───── Material supplied

Lemma append_metric_spec (metrics metrics' : metrics_dict) (key : string) (v : R) :
  append_metric metrics key v = inr metrics' ->
  map fst metrics' = map fst metrics
  /\ forall k, values metrics' k
             = values metrics k ++ (if String.eqb key k then [v] else []).
Proof.
  revert metrics'. induction metrics as [|[k0 l] rest IH]; simpl; intros metrics' Hrun.
  - discriminate.
  - destruct (String.eqb_spec k0 key) as [->|Hne].
    + injection Hrun as <-. split; [reflexivity|]. intros k. simpl.
      destruct (String.eqb key k); [reflexivity | rewrite app_nil_r; reflexivity].
    + destruct (append_metric rest key v) as [e|rest'] eqn:Hrest; simpl in Hrun;
        [discriminate|].
      injection Hrun as <-. destruct (IH rest' eq_refl) as [Hkeys Hvalues].
      split; [simpl; f_equal; exact Hkeys|]. intros k. simpl.
      destruct (String.eqb_spec k0 k) as [->|Hne'].
      * destruct (String.eqb_spec key k); [congruence | rewrite app_nil_r; reflexivity].
      * apply Hvalues.
Qed.

Lemma append_all_spec (entries : list (string * R)) (metrics metrics' : metrics_dict) :
  append_all metrics entries = inr metrics' ->
  map fst metrics' = map fst metrics
  /\ forall k, values metrics' k = values metrics k ++ entries_for k entries.
Proof.
  revert metrics. induction entries as [|[key v] entries IH]; simpl; intros metrics Hrun.
  - injection Hrun as <-. split; [reflexivity|]. intros k.
    unfold entries_for. simpl. rewrite app_nil_r. reflexivity.
  - destruct (append_metric metrics key v) as [e|metrics1] eqn:Hone; simpl in Hrun;
      [discriminate|].
    destruct (append_metric_spec _ _ _ _ Hone) as [Hkeys1 Hvalues1].
    destruct (IH _ Hrun) as [Hkeys Hvalues].
    split; [congruence|]. intros k. rewrite Hvalues, Hvalues1, <- app_assoc.
    f_equal. unfold entries_for. simpl.
    destruct (String.eqb key k); reflexivity.
Qed.

Lemma append_all_ok (entries : list (string * R)) (metrics : metrics_dict) :
  incl (map fst entries) (map fst metrics) ->
  exists metrics', append_all metrics entries = inr metrics'.
Proof.
  revert metrics. induction entries as [|[key v] entries IH]; simpl; intros metrics Hincl.
  - eexists; reflexivity.
  - destruct (append_metric_ok metrics key v) as [metrics1 Hone].
    { apply Hincl. left. reflexivity. }
    rewrite Hone. simpl. apply IH.
    rewrite (proj1 (append_metric_spec _ _ _ _ Hone)).
    intros k Hk. apply Hincl. right. exact Hk.
Qed.

Lemma values_in (metrics : metrics_dict) (k : string) (l : list R) :
  NoDup (map fst metrics) -> In (k, l) metrics -> values metrics k = l.
Proof.
  induction metrics as [|[k0 l0] rest IH]; simpl; intros Hnd Hin; [contradiction|].
  inversion Hnd as [|? ? Hfresh Hnd']; subst.
  destruct Hin as [Heq|Hin].
  - injection Heq as -> ->. rewrite String.eqb_refl. reflexivity.
  - destruct (String.eqb_spec k0 k) as [->|_]; [|auto].
    exfalso. apply Hfresh. change k with (fst (k, l)). apply in_map. exact Hin.
Qed.

(** The means exist once every list has an entry, and the record pairs
    every key, in order, with the mean of its list. *)
Lemma reduce_metrics_ok (metrics : metrics_dict) :
  Forall (fun kv => snd kv <> []) metrics ->
  exists means, reduce_metrics metrics = inr means.
Proof.
  induction 1 as [|[k l] rest Hl Hrest IH]; simpl; [eexists; reflexivity|].
  destruct l as [|x l]; [simpl in Hl; congruence|]. simpl.
  destruct IH as [means ->]. simpl. eexists; reflexivity.
Qed.

Lemma reduce_metrics_spec (metrics : metrics_dict) (means : record) :
  reduce_metrics metrics = inr means ->
  Forall2 (fun (kv : string * list R) (kx : string * number) =>
             fst kx = fst kv /\ snd kv <> []
             /\ snd kx = Float (py_sum (snd kv) / INR (length (snd kv)))%R)
          metrics means.
Proof.
  revert means. induction metrics as [|[k l] rest IH]; simpl; intros means Hrun.
  - injection Hrun as <-. constructor.
  - destruct l as [|x l]; simpl in Hrun; [discriminate|].
    destruct (reduce_metrics rest) as [e|rest'] eqn:Hrest; simpl in Hrun; [discriminate|].
    injection Hrun as <-. constructor; [|apply IH; reflexivity].
    simpl. repeat split; congruence.
Qed.

Lemma setitem_new (d : record) (key : string) (v : number) :
  ~ In key (map fst d) -> setitem d key v = d ++ [(key, v)].
Proof.
  induction d as [|[k x] d IH]; simpl; intros Hnot; [reflexivity|].
  destruct (String.eqb_spec k key) as [Heq|_]; [tauto|]. f_equal. tauto.
Qed.

Lemma getitem_ok (d : record) (key : string) :
  In key (map fst d) -> exists v, getitem d key = inr v.
Proof.
  induction d as [|[k x] d IH]; simpl; intros Hin; [contradiction|].
  destruct (String.eqb_spec k key) as [_|Hne]; [eexists; reflexivity|].
  destruct Hin as [Heq|Hin]; [congruence|auto].
Qed.

End MetricsDict.

(** ** The critic phase *)

Section CriticPhase.

Context {B : Backend} {C : Components}.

──────────

# Task description
Copy out each line of the data above, exactly, if it lies between the line holding "metrics means." and the line holding "Lemma setitem_new (d", inclusive; copy no other line.

# Result
          metrics means.
Proof.
  revert means. induction metrics as [|[k l] rest IH]; simpl; intros means Hrun.
  - injection Hrun as <-. constructor.
  - destruct l as [|x l]; simpl in Hrun; [discriminate|].
    destruct (reduce_metrics rest) as [e|rest'] eqn:Hrest; simpl in Hrun; [discriminate|].
    injection Hrun as <-. constructor; [|apply IH; reflexivity].
    simpl. repeat split; congruence.
Qed.

Lemma setitem_new (d : record) (key : string) (v : number) :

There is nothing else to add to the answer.